Avec un film comme celui-ci, sans doute nous faut-il apprendre à aller au-delà des superlatifs, des raccourcis hâtifs et galvaudés, mais aussi d'une certaine tendance actuelle, dangereuse et inquiétante, au révisionnisme, bref, de tout ce qui environne le film le plus important de Selznick. Et on va d'ailleurs commencer par dire qu'on se fout comme de l'an 40, comme on dit, que cette fresque délirante de 3 heures et cinquante minutes ait obtenu l'Oscar du meilleur film pour l'année 1939, entre autres hochets: ça fait un paquet de temps qu'on sait bien que ce n'est pas ça qui fait un bon film. La preuve? ...cette même année, il y avait aussi Stagecoach de John Ford, et pourtant on ne lui a pas donné la statuette...

Non, on va juger le film sur pièces: un film difficile à attribuer, pour commencer, puisque le tournage a commencé, en 1938, par des plans qui sont dans le film, mais qui ont été tournés avant que les acteurs aient été engagés, et avant l'arrivée d'un réalisateur. Et quel réalisateur, d'ailleurs? On sait que George Cukor a commencé le film, ce qui déplaisait à Clark Gable, donc il a fallu le remplacer par Victor Fleming. Mais au moment où Cukor a été congédié, Fleming était occupé par un boulot prenant (finir sa participation à The Wizard of Oz!) donc l'intérim a été assuré par Sam Wood pour trois semaines, avant que Fleming puisse faire son entrée sur le plateau. Alors dans ces conditions, pourquoi lui attribuer le film? Eh bien, d'une part parce que c'est un crédit officiel; ensuite parce qu'ayant fini le film, il est celui qui l'a porté sur les fonds baptismaux; enfin, parce qu'il est évident (historiquement comme devant le film fini) qu'il en a dirigé une portion significative... Remarquez, il est estimé que Cukor aurait tourné à peu près 35 ou 40% du film tel qu'on peut le voir aujourd'hui.

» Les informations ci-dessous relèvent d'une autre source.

(* ===== verification/OrmRowsFacts.v ===== *)
(** * Correctness of mapping rows to entities, and of SELECT *)

From S2P Require Import Prelude GoStrings OrmModel OrmModelFacts OrmBuilder OrmQuery OrmQueryFacts OrmTextFacts OrmExec OrmExecFacts.
Local Open Scope Z_scope.

Section rows.
Context (convert : ftype → dbval → orm_err + gval).

Lemma column_fields_spec m cols dests : column_fields m cols = inr dests →
  Forall2 (λ c p, ColumnMap m !! c = Some p.1 ∧ Fields m !! p.1 = Some p.2) cols dests.
Proof.
  revert dests. induction cols as [|c cols IH]; intros dests; cbn [column_fields]; [intros [= <-]; constructor|].
  destruct (ColumnMap m !! c) as [i|] eqn:Ei; [|done]. destruct (Fields m !! i) as [f|] eqn:Ef; [|by destruct (column_fields m cols)].
  destruct (column_fields m cols) as [e|l]; [done|]. intros [= <-]. constructor; [done|by apply IH].
Qed.

(** What a successful scan leaves. *)
Lemma scan_into_spec dests : ∀ row v v', scan_into convert dests row v = (v', None) → NoDup (map fst dests) →
  Forall (λ p, (p.1 < length v)%nat) dests →
  length row = length dests ∧ length v' = length v ∧
  (∀ j i f x, dests !! j = Some (i, f) → row !! j = Some x → ∃ y, convert (Type_ f) x = inr y ∧ v' !! i = Some y) ∧
  (∀ i, i ∉ map fst dests → v' !! i = v !! i).
Proof.
  induction dests as [|[i f] dests IH]; intros [|x row] v v' E Hnd Hlt; cbn [scan_into] in E; [by injection E as <-|done|done|].
  destruct (convert (Type_ f) x) as [e|y] eqn:Ec; [done|]. apply NoDup_cons in Hnd as [Hni Hnd]. apply Forall_cons in Hlt as [Hi Hlt].
  destruct (IH row (<[i := y]> v) v' E Hnd) as (H1 & H2 & H3 & H4).
  { eapply Forall_impl; [exact Hlt|]. intros p. by rewrite length_insert. }
  rewrite length_insert in H2. split_and!; [cbn; lia|done| |].
  - intros [|j] i' f' x'; [|apply H3]. cbn. intros [= <- <-] [= <-]. exists y. split; [done|].
    rewrite H4 by done. by rewrite list_lookup_insert_eq.
  - intros i' Hn. cbn in Hn. rewrite not_elem_of_cons in Hn. destruct Hn as [Hne Hn]. rewrite (H4 i' Hn). by rewrite list_lookup_insert_ne.
Qed.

Si on en attribue 50% à Fleming, il reste 15% à partager entre Wood, Selznick et quiconque a mis la main à la pâte, on connait la propension du producteur pour diviser le travail dans l'intérêt d'un film... Et puis le résultat, portant aussi bien la marque de Cukor que celle de Fleming, est sans doute la meilleure des justifications: c'est un chef d'oeuvre, non?

En 1860, sur la plantation des O'Hara, les esprits sont chauffés: d'un côté la jeune Scarlett ne rêve que d'amourettes avec son beau voisin Ashley Wilkes (en dépit des rumeurs alarmantes d'un mariage qui s'effectuerait entre ce dernier et sa cousine Melanie), pendant que les hommes ne parlent que de l'inévitable guerre qui s'annonce... Très vite, les choses se précipitent, et une civilisation construite sur la dureté de l'esclavage et la douceur de la météo, s'apprête à être emportée par le vent, pendant que Scarlett O'Hara va devenir adulte en faisant toujours bien attention à mettre ses affaires et sa survie devant tout: les convenances, le bien-être des autres, et la politique... Se mariant trois fois, toujours avec la pensée de moins en moins secrète qu'un jour Ashley pourrait bien être l'heureux élu...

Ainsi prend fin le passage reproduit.